The cookieless tracking is here
The marketing technology company Fusedeck enables its customers to measure the success and reach of websites without cookies. This is so that no more traffic is lost and website visitors who reject consent can also be measured. The Zurich-based company's cookieless session tracking has been DSGVO and e-privacy compliant since 2020.
In addition to Fusedeck, cookieless tracking can also be implemented with the free open source software Matomo, for example, which is also available as a cloud version. Matomo is used by various providers. One example in Switzerland is Friendly Analytics.
According to Martin Steiger, cookieless tracking has two major advantages: The measurement of success and reach remains possible without having to bother website visitors with a consent banner for cookies. Those who use cookieless tracking would also behave in a data-saving manner, according to the lawyer.
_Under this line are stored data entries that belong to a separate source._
Variable Url_parse : string -> Url.
Variable Url_toString : Url -> string.
Variable JSON_stringify : JS.value -> result string.
Variable QueryParam_parse : string -> list (string * JS.value).

Local Abbreviation Request_new := (Req.Request_new Url_parse JSON_stringify QueryParam_parse).
Local Abbreviation toJSON := (Req.toJSON Url_toString).
Local Abbreviation Request_update :=
  (Updates.Request_update Url_parse JSON_stringify QueryParam_parse).

Lemma body_literal_again (b : option Body.RequestBody) :
  body_literal (Some match b with
                     | Some rb => rb
                     | None => Body.mkRequestBody None None None None None None
                     end)
  = body_literal b.
Proof. now destruct b. Qed.

Lemma certificate_literal_again (c : option Certificate) :
  certificate_literal (Some (certificate_literal c)) = certificate_literal c.
Proof. now destruct c. Qed.

(** X18: [toJSON] then [new Request] then [toJSON] gives the first JSON
    again, for a request whose URL prints with a scheme and survives being
    parsed and printed.  [toJSON] itself changes nothing. *)
Theorem toJSON_round_trip (this : Request) (sigma : Store) (u : Url)
        (hs : list Header) :
  urls sigma !! url this = Some u ->
  hlists sigma !! headers this = Some hs ->
  (forall l, body this = Some l -> is_Some (bodies sigma !! l)) ->
  method this <> "" ->
  has_scheme (Url_toString u) = true ->
  Url_toString (Url_parse (Url_toString u)) = Url_toString u ->
  exists j r sigma',
    toJSON this sigma = Ok (j, sigma)
    /\ Request_new j sigma = Ok (r, sigma')
    /\ toJSON r sigma' = Ok (j, sigma').
Proof.
  intros Hu Hhs Hbody Hm Hscheme Hprint.
  assert (Hb : exists b, read_body_opt (body this) sigma = Ok (b, sigma)).
  { unfold read_body_opt. destruct (body this) as [l|]; [|now eexists].
    destruct (Hbody l eq_refl) as [rb Hrb].
    unfold mbind, read_body. rewrite Hrb. now eexists. }
  destruct Hb as [b Hb].
  unfold Req.toJSON, mbind, read_url, read_hlist. rewrite Hu, Hhs, Hb. cbn [ret].
  do 3 eexists. split; [reflexivity|].
  unfold Req.Request_new, mbind. cbn [opt_url opt_method opt_header opt_body
                                        opt_auth opt_proxy opt_certificate].
  rewrite Hscheme. cbn [alloc_url alloc_hlist urls hlists bodies].
  rewrite CloneFacts.Header_roundtrip.
  rewrite (CloneFacts.RequestBody_new_literal JSON_stringify QueryParam_parse).
  cbn [lift alloc_body ret urls hlists bodies].
  destruct (String.eqb_spec (method this) "") as [Heq|_]; [contradiction|].
  split; [reflexivity|].
  unfold read_body_opt, mbind, read_url, read_hlist, read_body, ret.
  do 3 (cbn -[fresh dom insert lookup body_literal certificate_literal];
        rewrite ?lookup_insert_eq).
  rewrite Hprint, body_literal_again, certificate_literal_again.
  reflexivity.
Qed.

(** X19: [update(options)] leaves the request as [new Request(options)]
    builds one, its id kept, when [options.url] is a [Url] object or a
    string with a scheme.  For any string, [update] parses the string as it
    is, where the constructor first puts [https://] before a string
    without a scheme. *)
Theorem update_like_constructor (this : Request) (options : RequestOptions)
        (sigma sigma' : Store) (r : Request) :
  Request_new options sigma = Ok (r, sigma') ->
  ((forall s, opt_url options = inl s -> has_scheme s = true) ->
   Request_update this options sigma
   = ({| id := id this; url := url r; method := method r; headers := headers r;
         body := body r; auth := auth r; proxy := proxy r;
         certificate := certificate r |}, sigma', None))
  /\ (forall s, opt_url options = inl s ->
        urls sigma' !! url r
        = Some (Url_parse (if has_scheme s then s else "https://" +:+ s))
        /\ urls (snd (fst (Request_update this options sigma)))
             !! url (fst (fst (Request_update this options sigma)))
           = Some (Url_parse s)).
Proof.
  unfold Req.Request_new, Updates.Request_update, mbind.
  destruct (opt_url options) as [s|l] eqn:Hurl.
  - destruct (has_scheme s) eqn:Hs; cbn [alloc_url ret];
      (destruct (opt_header options) as [[arr|entries]|]; cbn [alloc_hlist urls hlists bodies];
       (destruct (opt_body options) as [bo|];
        [ unfold lift; destruct (Body.RequestBody_new _ _ bo) as [rb|e];
          [|discriminate] |]);
       cbn; intros [= <- <-]; cbn;
       (split; [ intros Hall; try reflexivity;
                 specialize (Hall s eq_refl); congruence
               | intros s' [= <-]; rewrite ?Hs; split; apply lookup_insert_eq ])).
  - cbn [ret].
    destruct (opt_header options) as [[arr|entries]|]; cbn [alloc_hlist urls hlists bodies];
      (destruct (opt_body options) as [bo|];
       [ unfold lift; destruct (Body.RequestBody_new _ _ bo) as [rb|e];
         [|discriminate] |]);
      cbn; intros [= <- <-]; cbn;
      (split; [reflexivity|intros s' Hs'; discriminate Hs']).
Qed.

End RoundTrip.

(** A POST request with one header, its URL printed as it was written. *)
Lemma toJSON_round_trip_witness :
  let parse := fun s => mkUrl s [] in
  let this := mkRequest "" 1%positive "POST" 1%positive None
                (Auth.mkAuthJSON "noauth" []) None None in
  let sigma := mkStore {[ 1%positive := mkUrl "https://a.b/c" [] ]}
                 {[ 1%positive := [ mkHeader "Accept" "*/*" None ] ]} ∅ in
  exists j r sigma',
    Req.toJSON href this sigma = Ok (j, sigma)
    /\ Req.Request_new parse (fun _ => Ok "null") (fun _ => []) j sigma = Ok (r, sigma')
    /\ Req.toJSON href r sigma' = Ok (j, sigma').
Proof.
  cbv zeta.
  apply (toJSON_round_trip (fun s => mkUrl s []) href (fun _ => Ok "null") (fun _ => [])
           (mkRequest "" 1%positive "POST" 1%positive None
              (Auth.mkAuthJSON "noauth" []) None None)
           (mkStore {[ 1%positive := mkUrl "https://a.b/c" [] ]}
              {[ 1%positive := [ mkHeader "Accept" "*/*" None ] ]} ∅)
           (mkUrl "https://a.b/c" []) [ mkHeader "Accept" "*/*" None ]).
  - reflexivity.
  - reflexivity.
  - intros l Hl. discriminate Hl.
  - discriminate.
  - reflexivity.
  - reflexivity.
Defined.

(** [update({ url: 'https://a.b', method: 'PUT' })] on a request with id
    [req_1]. *)
Lemma update_like_constructor_witness :
  let parse := fun s => mkUrl s [] in
  let options := mkRequestOptions (inl "https://a.b") (Some "PUT") None None None None None in
  let this := mkRequest "req_1" 7%positive "GET" 7%positive None
                (Auth.mkAuthJSON "basic" []) None None in
  let sigma' := mkStore {[ 1%positive := mkUrl "https://a.b" [] ]} {[ 1%positive := [] ]} ∅ in
  Updates.Request_update parse (fun _ => Ok "null") (fun _ => []) this options empty_store
  = (mkRequest "req_1" 1%positive "PUT" 1%positive None
       (Auth.mkAuthJSON "noauth" []) None None, sigma', None).
Proof.
  cbv zeta.
  refine (proj1 (update_like_constructor (fun s => mkUrl s []) (fun _ => Ok "null")
                   (fun _ => [])
                   (mkRequest "req_1" 7%positive "GET" 7%positive None
                      (Auth.mkAuthJSON "basic" []) None None)
                   (mkRequestOptions (inl "https://a.b") (Some "PUT") None None None
                      None None)
                   empty_store
                   (mkStore {[ 1%positive := mkUrl "https://a.b" [] ]}
                      {[ 1%positive := [] ]} ∅)
                   (mkRequest "" 1%positive "PUT" 1%positive None
                      (Auth.mkAuthJSON "noauth" []) None None) _) _).
  - reflexivity.
  - intros s [= <-]. reflexivity.
Defined.

End RequestMore.

(** ** [sendRequest]: every path of a call *)

Module DispatchMore.
Import Bridge.

Section Paths.

Variable toLowerCase : string -> string.
Variable Settings : Type.
Variable followRedirects : Settings -> bool.
Variable Url_parse : string -> Req.Url.
Variable Url_toString : Req.Url -> string.
Variable formdata_toString : list FormParam -> result string.
Variable urlencoded_toString : list QueryParam -> result string.
Variable JSON_stringify : JS.value -> result string.
Variable QueryParam_parse : string -> list (string * JS.value).
Variable RESPONSE_CODE_REASONS : Z -> option string.
Variable Cookie_parse : string -> nullable ParsedCookie.
Variable Cookie_of_null : result Cookie.
Variable readCurlResponse : string -> option string -> Settled BodyResult.
Variable curlRequest : CurlRequestOptions Settings -> Dispatched.

Local Abbreviation sendRequest :=
  (Bridge.sendRequest toLowerCase Settings followRedirects Url_parse Url_toString
     formdata_toString urlencoded_toString JSON_stringify QueryParam_parse
     RESPONSE_CODE_REASONS Cookie_parse Cookie_of_null readCurlResponse curlRequest).
Local Abbreviation fromRequestToCurlOptions :=
  (Bridge.fromRequestToCurlOptions toLowerCase Settings followRedirects Url_parse
     Url_toString formdata_toString urlencoded_toString JSON_stringify
     QueryParam_parse).
Local Abbreviation lower_request :=
  (Bridge.lower_request toLowerCase Settings followRedirects Url_toString
     formdata_toString urlencoded_toString JSON_stringify).

(** X22: what a call does to the registry, for any kind of request that
    lowers.  Entries under other ids are untouched.  The entry under the
    request's id is set and is still there when the promise has settled,
    with a response as well as with an error; it is removed only when the
    dispatch expression throws.  An entry that was there under the same id
    is replaced. *)
Theorem registry_after_a_call (st : Settings) (request : RequestLike) (id : string)
        (reg : gmap string CancelFn) (sigma sigma' : Req.Store)
        (options : CurlRequestOptions Settings) :
  fromRequestToCurlOptions request st id sigma = Ok (options, sigma') ->
  let run := sendRequest st request id reg sigma in
  (forall k, k <> requestId options -> registry run !! k = reg !! k)
  /\ match curlRequest options with
     | Settles _ =>
         registry run !! requestId options = Some (mkCancelFn (requestId options))
     | Throws _ => registry run !! requestId options = None
     end.
Proof.
  intros Hlower. cbv zeta. unfold Bridge.sendRequest. rewrite Hlower.
  unfold setCancelRequestFunctionMap, deleteCancelRequestFunctionMap.
  destruct (curlRequest options) as [err|s]; cbn [registry]; split.
  - intros k Hk. rewrite lookup_delete_ne, lookup_insert_ne by congruence. reflexivity.
  - apply lookup_delete_eq.
  - intros k Hk. now rewrite lookup_insert_ne by congruence.
  - apply lookup_insert_eq.
Qed.
(** * ATS resume checker: a shallow embedding of [app.py]

    The development follows the helper functions of [app.py] in source
    order: text extraction, normalisation and keyword extraction, the
    memoised synonym lookup, the score computation and the PDF
    highlighter.  Python values are modelled as the interpreter has them:

    - a [str] is a sequence of Unicode code points ([list N]);
    - a [set] of strings is a [gset (list N)];
    - an [int] is a [Z], a [float] is an IEEE 754 binary64 value, taken
      from the Standard Library's [SpecFloat] with [prec = 53] and
      [emax = 1024];
    - a raised exception is the [Raise] branch of a result type. *)

From Stdlib Require Import ZArith NArith Lia String Ascii.
From Stdlib Require Import Floats.SpecFloat.
From stdpp Require Import base option list gmap sets.

#[local] Set Warnings "-clear-no-such-hyp".

Local Open Scope Z_scope.
Local Open Scope N_scope.

(** ** Strings *)

Abbreviation pystr := (list N).

(** A literal of the source, written as a Rocq string of ASCII bytes. *)
Definition py (s : string) : pystr :=
  N_of_ascii <$> list_ascii_of_string s.

Module Char.

Definition is_ascii (c : N) : bool := c <? 128.

Definition is_digit (c : N) : bool := (48 <=? c) && (c <=? 57).
Definition is_lower (c : N) : bool := (97 <=? c) && (c <=? 122).
Definition is_upper (c : N) : bool := (65 <=? c) && (c <=? 90).

(** The character class [a-z0-9] of [clean_text]'s pattern. *)
Definition is_lower_alnum (c : N) : bool := is_lower c || is_digit c.

(** [\s] on a [str] pattern: the interpreter's [Py_UNICODE_ISSPACE]. *)
Definition is_space (c : N) : bool :=
  ((9 <=? c) && (c <=? 13)) || ((28 <=? c) && (c <=? 32))
  || (c =? 133) || (c =? 160) || (c =? 5760)
  || ((8192 <=? c) && (c <=? 8202))
  || (c =? 8232) || (c =? 8233) || (c =? 8239) || (c =? 8287)
  || (c =? 12288).

(** [str.lower()] and [str.isalnum()] restricted to ASCII. *)
Definition ascii_lower (c : N) : N := if is_upper c then c + 32 else c.
Definition ascii_isalnum (c : N) : bool :=
  is_lower c || is_upper c || is_digit c.

(** What [clean_text] lets through: a member of [a-z0-9\s]. *)
Definition is_clean (c : N) : bool := is_lower_alnum c || is_space c.

End Char.

(** The interpreter's Unicode tables are not part of the repository.  They
    enter as an interface: [str_lower] is [str.lower()], [uni_isalnum] is
    the alphanumeric test behind [\w].  The laws are the part of their
    behaviour the program relies on. *)
Class PyUnicode := {
  str_lower : pystr → pystr;
  uni_isalnum : N → bool;
  str_lower_ascii s :
    Forall (λ c, Char.is_ascii c = true) s → str_lower s = Char.ascii_lower <$> s;
  str_lower_clean s :
    Forall (λ c, Char.is_clean c = true) s → str_lower s = s;
  uni_isalnum_ascii c :
    Char.is_ascii c = true → uni_isalnum c = Char.ascii_isalnum c;
  uni_isalnum_space c :
    Char.is_space c = true → uni_isalnum c = false
}.

(** The tables cut down to ASCII: every other code point is caseless and
    not alphanumeric.  On ASCII text it is the interpreter's behaviour. *)
Definition ascii_str_lower (s : pystr) : pystr := Char.ascii_lower <$> s.

Lemma ascii_lower_clean c : Char.is_clean c = true → Char.ascii_lower c = c.
Proof.
  unfold Char.is_clean, Char.is_lower_alnum, Char.ascii_lower, Char.is_upper,
    Char.is_lower, Char.is_digit, Char.is_space.
  intros Hc. destruct ((65 <=? c) && (c <=? 90)) eqn:Hu; [|done].
  exfalso. apply andb_true_iff in Hu as [H1 H2].
  apply N.leb_le in H1, H2.
  repeat (apply orb_true_iff in Hc as [Hc|Hc]);
    repeat match goal with
      | H : (_ && _) = true |- _ => apply andb_true_iff in H as [? ?]
      | H : (_ <=? _) = true |- _ => apply N.leb_le in H
      | H : (_ =? _) = true |- _ => apply N.eqb_eq in H
      end; lia.
Qed.

Lemma ascii_space_not_alnum c :
  Char.is_space c = true → Char.is_ascii c && Char.ascii_isalnum c = false.
Proof.
  unfold Char.ascii_isalnum, Char.is_ascii, Char.is_upper, Char.is_lower,
    Char.is_digit, Char.is_space.
  intros Hc. apply not_true_iff_false. intros Hw.
  apply andb_true_iff in Hw as [_ Hw].
  repeat (apply orb_true_iff in Hc as [Hc|Hc]);
  repeat (apply orb_true_iff in Hw as [Hw|Hw]);
    repeat match goal with
      | H : (_ && _) = true |- _ => apply andb_true_iff in H as [? ?]
      | H : (_ <=? _) = true |- _ => apply N.leb_le in H
      | H : (_ =? _) = true |- _ => apply N.eqb_eq in H
      end; lia.
Qed.

Lemma ascii_str_lower_clean s :
  Forall (λ c, Char.is_clean c = true) s → ascii_str_lower s = s.
Proof.
  intros Hs. unfold ascii_str_lower. induction Hs as [|c s Hc _ IH]; [done|].
  cbn. by rewrite IH, ascii_lower_clean.
Qed.

Lemma ascii_isalnum_ascii c :
  Char.is_ascii c = true →
  Char.is_ascii c && Char.ascii_isalnum c = Char.ascii_isalnum c.
Proof. intros Hc. by rewrite Hc. Qed.

#[export] Instance ascii_unicode : PyUnicode := {|
  str_lower := ascii_str_lower;
  uni_isalnum c := Char.is_ascii c && Char.ascii_isalnum c;
  str_lower_ascii s _ := eq_refl;
  str_lower_clean := ascii_str_lower_clean;
  uni_isalnum_ascii := ascii_isalnum_ascii;
  uni_isalnum_space := ascii_space_not_alnum
|}.

(** ** Normalisation and keyword extraction *)

Section Keywords.
Context {U : PyUnicode}.

(** [re.sub(r"[^a-z0-9\s]", " ", text)] *)
Definition sub_non_clean (text : pystr) : pystr :=
  (λ c, if Char.is_clean c then c else 32) <$> text.

Definition clean_text (text : pystr) : pystr :=
  sub_non_clean (str_lower text).

(** [\w]: alphanumeric or underscore. *)
Definition is_word (c : N) : bool := uni_isalnum c || (c =? 95).

(** [re.findall(r'\b\w+\b', s)].  The scan goes left to right; at the
    first word character after a non-word character (or the start) [\b]
    holds, the greedy [\w+] takes the whole run, and [\b] holds again at
    its end, so the matches are the maximal runs of word characters in
    order.  [run] is the run being read, last character first. *)
Fixpoint findall_from (run : pystr) (s : pystr) : list pystr :=
  match s with
  | [] => match run with [] => [] | _ => [rev run] end
  | c :: s' =>
      if is_word c then findall_from (c :: run) s'
      else match run with
           | [] => findall_from [] s'
           | _ => rev run :: findall_from [] s'
           end
  end.

Definition findall_words (s : pystr) : list pystr := findall_from [] s.

Definition stopwords : gset pystr :=
  list_to_set (py <$> ["and"; "or"; "the"; "a"; "an"; "in"; "on"; "with";
                       "for"; "to"; "of"; "is"; "are"]%string).

Definition extract_keywords (text : pystr) : gset pystr :=
  let words := findall_words (clean_text text) in
  list_to_set (filter (λ w, w ∉ stopwords) words).

End Keywords.

(** The pattern [^[a-z0-9]+$]: one or more characters, all in [a-z0-9]. *)
Definition matches_lower_alnum (w : pystr) : Prop :=
  w ≠ [] ∧ Forall (λ c, Char.is_lower_alnum c = true) w.

(** ** Exceptions, floats and the state of the synonym cache *)

Inductive exn :=
  | ZeroDivisionError
  | OverflowError
  | ValueError
  | LibraryError (code : N).

Inductive result (A : Type) :=
  | Return (a : A)
  | Raise (e : exn).
Arguments Return {A} a.
Arguments Raise {A} e.

Module Float.

Definition prec : Z := 53.
Definition emax : Z := 1024.

(** An [int] read as an unrounded float: mantissa [z], exponent 0. *)
Definition exact (z : Z) : spec_float :=
  match z with
  | Z0 => S754_zero false
  | Zpos p => S754_finite false p 0
  | Zneg p => S754_finite true p 0
  end.

(** [float(z)]: the conversion of an [int] operand, round to nearest
    even. *)
Definition of_int (z : Z) : spec_float := binary_normalize prec emax z 0 false.

(** [a / b] on two [int]s: the correctly rounded quotient of the exact
    operands ([long_true_divide]); a zero divisor and a result beyond
    the largest float raise. *)
Definition int_truediv (a b : Z) : result spec_float :=
  if (b =? 0)%Z then Raise ZeroDivisionError
  else match SFdiv prec emax (exact a) (exact b) with
       | S754_infinity _ => Raise OverflowError
       | q => Return q
       end.

Definition mul (x y : spec_float) : spec_float := SFmul prec emax x y.

(** [int(x)]: truncation toward zero. *)
Definition to_int (x : spec_float) : result Z :=
  match x with
  | S754_zero _ => Return 0%Z
  | S754_finite s m e => Return (cond_Zopp s (Z.shiftl (Zpos m) e))
  | S754_infinity _ => Raise OverflowError
  | S754_nan => Raise ValueError
  end.

End Float.

(** The cache that [functools.lru_cache] keeps for [get_synonyms]:
    the entries from most to least recently used, and the counters that
    [cache_info()] reports. *)
Record lru := Lru {
  entries : list (pystr * gset pystr);
  hits : nat;
  misses : nat
}.

Definition lru_empty : lru := Lru [] 0 0.

Definition maxsize : nat := 500.

Fixpoint cache_lookup (k : pystr) (l : list (pystr * gset pystr)) :
    option (gset pystr) :=
  match l with
  | [] => None
  | (k', v) :: l' => if decide (k = k') then Some v else cache_lookup k l'
  end.

Fixpoint cache_remove (k : pystr) (l : list (pystr * gset pystr)) :
    list (pystr * gset pystr) :=
  match l with
  | [] => []
  | (k', v) :: l' => if decide (k = k') then l' else (k', v) :: cache_remove k l'
  end.

(** The distinct words of a sequence of calls, the most recently called
    first: the order of use that "least recently used" speaks of. *)
Fixpoint first_occurrences (l : list pystr) : list pystr :=
  match l with
  | [] => []
  | w :: l' => w :: filter (λ k, k ≠ w) (first_occurrences l')
  end.

Definition recently_used (calls : list pystr) : list pystr :=
  first_occurrences (reverse calls).

(** Computations that read and update a state [S] (the cache, an open
    stream, a page being annotated) and may raise.  What was written to
    the state before an exception stays written. *)
Definition ST (S A : Type) : Type := S → result A * S.

#[export] Instance ST_ret {S} : MRet (ST S) := λ A a s, (Return a, s).
#[export] Instance ST_bind {S} : MBind (ST S) := λ A B f m s,
  match m s with
  | (Return a, s') => f a s'
  | (Raise e, s') => (Raise e, s')
  end.

Definition lift {S A} (r : result A) : ST S A := λ s, (r, s).

(** [try: body except Exception as e: handler(e)] *)
Definition try_except {S A} (body : ST S A) (handler : exn → ST S A) : ST S A :=
  λ s, match body s with
       | (Return a, s') => (Return a, s')
       | (Raise e, s') => handler e s'
       end.

(** A [for] loop with an accumulator. *)
Fixpoint foldM {S A B} (f : A → B → ST S A) (a : A) (l : list B) : ST S A :=
  match l with
  | [] => mret a
  | b :: l' => a' ← f a b; foldM f a' l'
  end.

(** A [for] loop run for its effect on the state. *)
Fixpoint forM_ {S B} (f : B → ST S unit) (l : list B) : ST S unit :=
  match l with
  | [] => mret ()
  | b :: l' => _ ← f b; forM_ f l'
  end.

Abbreviation M := (ST lru).

(** ** Synonyms and the score *)

Section Score.
Context {U : PyUnicode}.

(** [wordnet.synsets(word)], each synset given by the names of its
    lemmas.  The lexical database is external.  The corpus is taken to be
    installed, so that every lookup returns.  Where it is missing,
    [wordnet.synsets] raises [LookupError], and with it the first call of
    [get_synonyms] for a word that is not cached: this failure is outside
    the model, which speaks of the runs whose lookups return. *)
Variable wordnet_synsets : pystr → list (list pystr).

(** [name.replace("_", " ")] *)
Definition replace_underscore (name : pystr) : pystr :=
  (λ c, if c =? 95 then 32 else c) <$> name.

(** The body of [get_synonyms]. *)
Definition synonyms (word : pystr) : gset pystr :=
  foldl (λ syns syn,
           foldl (λ syns name,
                    syns ∪ {[ str_lower (replace_underscore name) ]})
                 syns syn)
        ∅ (wordnet_synsets word).

(** [get_synonyms] under [@lru_cache(maxsize=500)]: a hit returns the
    stored set and makes the entry the most recent; a miss runs the
    body, drops the least recently used entry when the cache is full,
    and stores the result as the most recent entry. *)
Definition get_synonyms (word : pystr) : M (gset pystr) :=
  λ c, match cache_lookup word (entries c) with
       | Some syns =>
           (Return syns,
            Lru ((word, syns) :: cache_remove word (entries c))
                (S (hits c)) (misses c))
       | None =>
           let syns := synonyms word in
           let kept := if (length (entries c) <? maxsize)%nat
                       then entries c else removelast (entries c) in
           (Return syns, Lru ((word, syns) :: kept) (hits c) (S (misses c)))
       end.

Definition priority : gset pystr :=
  list_to_set (py <$> ["python"; "java"; "sql"; "aws"; "react"; "node";
                       "mongodb"; "docker"]%string).

(** One turn of the loop over [jd_kw]. *)
Definition classify (resume_kw : gset pystr)
    (st : gset pystr * gset pystr) (word : pystr) :
    M (gset pystr * gset pystr) :=
  let '(matches, missing) := st in
  if decide (word ∈ resume_kw) then mret (matches ∪ {[ word ]}, missing)
  else
    syns ← get_synonyms word;
    if decide (syns ∩ resume_kw ≠ ∅) then mret (matches ∪ {[ word ]}, missing)
    else mret (matches, missing ∪ {[ word ]}).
Cookieless tracking has the disadvantage that certain tracking options cannot be used or can only be used to a limited extent. However, it turns out that these options are often not needed at all or that alternative tools are available.
The lawyer recommends that his clients always check what tracking they actually need and how it can be used in a data-saving, user-friendly and target-oriented way. "For example, there is no point in using Google Analytics with many data protection problems, although you could rely on a data-saving alternative in Switzerland or at least in Europe." If, on the other hand, one is absolutely dependent on the possibilities of Google Analytics, it may be worthwhile to carefully weigh the regulatory effort, the economic benefits and the legal risks, he said.
What is the next legal step?
Data privacy and telecommunications law is currently being revised both in Europe and in Switzerland. In particular, this concerns the new Data Protection Act (DSG) in Switzerland and the ePrivacy Regulation as the successor to the ePrivacy Directive in Europe. From today's perspective, however, it is not yet clear when these decrees will apply. According to Zurich lawyer Martin Steiger, the new DPA could at best come into force on January 1, 2023.